There is growing consensus in the literature that the best patient outcomes are associated with stable, non-arthritic, anatomic alignment through the navicular-cuneiform 1, 2, 3 metatarsal articulations of the medial column of the foot1-3. For a patient with a significant subluxation and/or dislocation of the one, two and three tarsometatarsal joints, there is a clear role for primary fusion utilizing modern foot and ankle techniques of adequate joint preparation, joint compression with stable fixation and anatomic orientation of the resultant fusion. Furthermore, with modern low profile plates and screws, the need for hardware removal can be minimized.

In the lower energy purely ligamentous athletic injury with a few millimeters of subluxation at the base of the second, it may be more appropriate to consider joint sparing stabilizing procedures3.

In summary, injury to the Lisfranc joint complex that results in residual subluxation and/or the development of advanced arthritis in the joints results in an unacceptable incidence of poor functional outcome. This, of course, can have significant impact on the patient's recreational and occupational pursuits. In some cases of delayed diagnosis, it may have significant medical legal consequences.

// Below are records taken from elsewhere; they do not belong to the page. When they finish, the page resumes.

(** * Arch install script: partition planner and text wizard

    A shallow embedding of [main.py]: the [Partitioning] planner, the
    [Installer] sequence and the [InstallerTextWizard] prompts, together
    with the Python built-ins they rely on ([str.strip], [str.isalnum],
    [int], [float], [re.match] for the size pattern).

    - Strings are ASCII [string]s: the built-ins below agree with Python
      on text made of code points below 128.
    - Standard input is a finite list of lines; [input] raises [EOFError]
      once it is used up, as Python does on a closed stream.
    - The external tools ([lsblk], [parted], [mkfs], ...) are an
      environment: what a captured command prints and whether a checked
      command succeeds.  Everything the program prints, asks, runs or
      writes is recorded, in order, as a list of events.
    - [while True] loops and the tail calls that restart a function
      ([choose] after a search, [collect_general] after a refused review)
      are one loop combinator; Python's recursion limit and the digit
      limit of [int] on very long strings are left out. *)

From Stdlib Require Import ZArith List String Ascii Bool Lia Arith DecimalString.
Import ListNotations.

Local Open Scope string_scope.
Local Open Scope list_scope.
Local Open Scope Z_scope.

Infix "+++" := String.append (right associativity, at level 60).

(** ** Python string built-ins *)

Module PyStr.

Definition code (c : ascii) : N := N_of_ascii c.

Definition between (lo hi : N) (c : ascii) : bool :=
  ((lo <=? code c) && (code c <=? hi))%N.

(** [str.isspace] on one code point below 128: TAB..CR, FS..US, SPACE. *)
Definition is_space (c : ascii) : bool :=
  between 9 13 c || between 28 32 c.

Definition is_digit (c : ascii) : bool := between 48 57 c.
Definition is_upper (c : ascii) : bool := between 65 90 c.
Definition is_lower (c : ascii) : bool := between 97 122 c.
Definition is_alnum (c : ascii) : bool := is_digit c || is_upper c || is_lower c.

Definition lower_char (c : ascii) : ascii :=
  if is_upper c then ascii_of_N (code c + 32) else c.
Definition upper_char (c : ascii) : ascii :=
  if is_lower c then ascii_of_N (code c - 32) else c.

Fixpoint map (f : ascii -> ascii) (s : string) : string :=
  match s with
  | EmptyString => EmptyString
  | String c r => String (f c) (map f r)
  end.

Definition lower : string -> string := map lower_char.
Definition upper : string -> string := map upper_char.

Fixpoint lstrip (s : string) : string :=
  match s with
  | String c r => if is_space c then lstrip r else s
  | EmptyString => EmptyString
  end.

Fixpoint rstrip (s : string) : string :=
  match s with
  | EmptyString => EmptyString
  | String c r =>
      match rstrip r with
      | EmptyString => if is_space c then EmptyString else String c EmptyString
      | r' => String c r'
      end
  end.

Definition strip (s : string) : string := rstrip (lstrip s).

Definition startswith (s p : string) : bool := String.prefix p s.

(** [sub in s] *)
Fixpoint contains (s sub : string) : bool :=
  String.prefix sub s ||
  match s with
  | EmptyString => false
  | String _ r => contains r sub
  end.

Fixpoint forallb (f : ascii -> bool) (s : string) : bool :=
  match s with
  | EmptyString => true
  | String c r => f c && forallb f r
  end.

(** [str.isalnum]: at least one character and all of them alphanumeric. *)
Definition isalnum (s : string) : bool :=
  match s with
  | EmptyString => false
  | _ => forallb is_alnum s
  end.

(** [bool(s)] *)
Definition truthy (s : string) : bool :=
  match s with EmptyString => false | _ => true end.

(** [s.replace(a, b)] for one-character [a] and [b]. *)
Definition replace_char (a b : ascii) : string -> string :=
  map (fun c => if Ascii.eqb c a then b else c).

(** [s.split(sep)] for a one-character separator. *)
Fixpoint split_on (sep : ascii) (s : string) : list string :=
  match s with
  | EmptyString => [EmptyString]
  | String c r =>
      if Ascii.eqb c sep then EmptyString :: split_on sep r
      else match split_on sep r with
           | h :: t => String c h :: t
           | [] => [String c EmptyString]
           end
  end.

(** [s.split()]: the maximal runs of non-whitespace characters. *)
Fixpoint split_ws_aux (cur : string) (s : string) : list string :=
  let flush := match cur with EmptyString => [] | _ => [cur] end in
  match s with
  | EmptyString => flush
  | String c r =>
      if is_space c then flush ++ split_ws_aux EmptyString r
      else split_ws_aux (cur +++ String c EmptyString) r
  end.
Definition split_ws : string -> list string := split_ws_aux EmptyString.

(** [str(n)] for an integer. *)
Definition str_Z (z : Z) : string := NilZero.string_of_int (Z.to_int z).

Definition digit_val (c : ascii) : Z := Z.of_N (code c) - 48.

(** Value of a run of decimal digits, most significant first. *)
Fixpoint digits_val_acc (acc : Z) (s : string) : Z :=
  match s with
  | EmptyString => acc
  | String c r => digits_val_acc (10 * acc + digit_val c) r
  end.
Definition digits_val : string -> Z := digits_val_acc 0.

(** The digit groups of an [int] literal: digits, with single
    underscores allowed between two digits. *)
Fixpoint int_body (acc : Z) (prev_digit : bool) (s : string) : option Z :=
  match s with
  | EmptyString => if prev_digit then Some acc else None
  | String c r =>
      if is_digit c then int_body (10 * acc + digit_val c) true r
      else if Ascii.eqb c "_" then
        if prev_digit then
          match r with
          | String d _ => if is_digit d then int_body acc false r else None
          | EmptyString => None
          end
        else None
      else None
  end.

(** [int(s)]: surrounding whitespace, an optional sign, then the digit
    groups; [None] stands for [ValueError]. *)
Definition int (s : string) : option Z :=
  match strip s with
  | String "-" r => option_map Z.opp (int_body 0 false r)
  | String "+" r => int_body 0 false r
  | r => int_body 0 false r
  end.

End PyStr.

(** ** The doubles produced by [float] on an unsigned decimal literal *)

Module PyFloat.

(** [Finite m e] is the binary64 value [m * 2^e]; [Inf] is infinity. *)
Inductive t : Type :=
| Finite (m e : Z)
| Inf.

(** Nearest integer to [n / d] for [d > 0], ties to the even neighbour. *)
Definition round_half_even (n d : Z) : Z :=
  let q := n / d in
  let r := n mod d in
  if 2 * r <? d then q
  else if d <? 2 * r then q + 1
  else if Z.even q then q else q + 1.

(** [floor (log2 (n / d))] for positive [n] and [d]. *)
Definition ilog2_ratio (n d : Z) : Z :=
  let e := Z.log2 n - Z.log2 d in
  let below := if 0 <=? e then d * 2 ^ e <=? n else d <=? n * 2 ^ (- e) in
  if below then e else e - 1.

(** Exponent of the last mantissa bit of the double nearest to [n / d]:
    53 bits of precision, never below the subnormal quantum [2^-1074]. *)
Definition quantum_exp (n d : Z) : Z := Z.max (ilog2_ratio n d) (-1022) - 52.

(** Round-to-nearest-even conversion of the rational [n / d]
    ([n >= 0], [d > 0]) to binary64, as [float] does on a decimal string. *)
Definition of_ratio (n d : Z) : t :=
  if n =? 0 then Finite 0 0
  else
    let e := quantum_exp n d in
    let m := if 0 <=? e then round_half_even n (d * 2 ^ e)
             else round_half_even (n * 2 ^ (- e)) d in
    if (0 <=? e) && (2 ^ 1024 <=? m * 2 ^ e) then Inf else Finite m e.

(** [x * 1024]: scaling by a power of two is exact unless it overflows. *)
Definition mul1024 (x : t) : t :=
  match x with
  | Inf => Inf
  | Finite m e =>
      if (0 <=? e + 10) && (2 ^ 1024 <=? m * 2 ^ (e + 10)) then Inf
      else Finite m (e + 10)
  end.

(** [int(x)]: truncation toward zero; [None] stands for the
    [OverflowError] raised on infinity. *)
Definition to_int (x : t) : option Z :=
  match x with
  | Inf => None
  | Finite m e => Some (if 0 <=? e then m * 2 ^ e else Z.quot m (2 ^ (- e)))
  end.

(** [float(num)] for [num] of the shape [digits] or [digits.digits]. *)
Fixpoint split_dot (s : string) : string * string :=
  match s with
  | EmptyString => (EmptyString, EmptyString)
  | String c r =>
      if Ascii.eqb c "." then (EmptyString, r)
      else let (a, b) := split_dot r in (String c a, b)
  end.

Definition of_string (num : string) : t :=
  let (ip, fp) := split_dot num in
  of_ratio (PyStr.digits_val (ip +++ fp)) (10 ^ Z.of_nat (String.length fp)).

End PyFloat.

(** ** [re.match(r'^(\d+(?:\.\d+)?)([MG]?)$', value)] *)

Module SizeRe.

(** The longest run of digits at the front of [s], and the rest. *)
Fixpoint span_digits (s : string) : string * string :=
  match s with
  | String c r =>
      if PyStr.is_digit c then let (d, rest) := span_digits r in (String c d, rest)
      else (EmptyString, s)
  | EmptyString => (EmptyString, EmptyString)
  end.

(** [$] matches at the end of the string and just before a final newline. *)
Definition at_end (s : string) : bool :=
  match s with
  | EmptyString => true
  | String c EmptyString => Ascii.eqb c (ascii_of_nat 10)
  | _ => false
  end.

(** The groups [(num, unit)] of a match, [None] when there is none.  The
    character classes of the pattern are disjoint, so the greedy scan is
    the only way to match. *)
Definition re_match (value : string) : option (string * string) :=
  let (ip, r1) := span_digits value in
  match ip with
  | EmptyString => None
  | _ =>
      let (num, r2) :=
        match r1 with
        | String "." r =>
            let (fp, r') := span_digits r in
            match fp with
            | EmptyString => (ip, r1)
            | _ => (ip +++ String "." fp, r')
            end
        | _ => (ip, r1)
        end in
      match r2 with
      | String "M" r3 => if at_end r3 then Some (num, "M") else None
      | String "G" r3 => if at_end r3 then Some (num, "G") else None
      | _ => if at_end r2 then Some (num, "") else None
      end
  end.

End SizeRe.

(** ** Python values and the configuration records *)

(** The values a prompt can hand back: [None], a [bool], an [int] or a
    [str].  [bool] is a subclass of [int] in Python. *)
Inductive PyVal : Type :=
| VNone
| VBool (b : bool)
| VInt (z : Z)
| VStr (s : string).

(** [bool(v)] *)
Definition py_truthy (v : PyVal) : bool :=
  match v with
  | VNone => false
  | VBool b => b
  | VInt z => negb (z =? 0)
  | VStr s => PyStr.truthy s
  end.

Optimizing outcomes requires the treating surgeon to have a high index of suspicion for the injury. When a significant midfoot injury is diagnosed, the treatment algorithm needs to be selected that has the highest probability of producing a patient with an anatomically aligned non-arthritic midfoot. In moderate to high energy injuries to the tarsometatarsal joint ligament complex, it may be that a significant proportion of the patients have suffered irreversible articular cartilage damage. In this setting, there is compelling evidence that primary fusion optimizes the patient's outcome.

References

 

  1. Ly T.V., Coetzee J.C. Treatment of primarily ligamentous Lisfranc joint injuries: primary arthrodesis compared with open reduction and internal fixation. A prospective, randomized study. J Bone Joint Surg Am. 2006;88:514-20.
  2. Teng A.L., Pinzur M.S., Lomasney L., Mahoney L., Havey R. Functional outcome following anatomic restoration of tarsal-metatarsal fracture dislocation. Foot Ankle Int. 2002;23:922-6.
  3. Myerson M.S., Cerrato R.A. Current management of tarsometatarsal injuries in the athlete. J Bone Joint Surg Am. 2008 Nov;90(11):2522-33.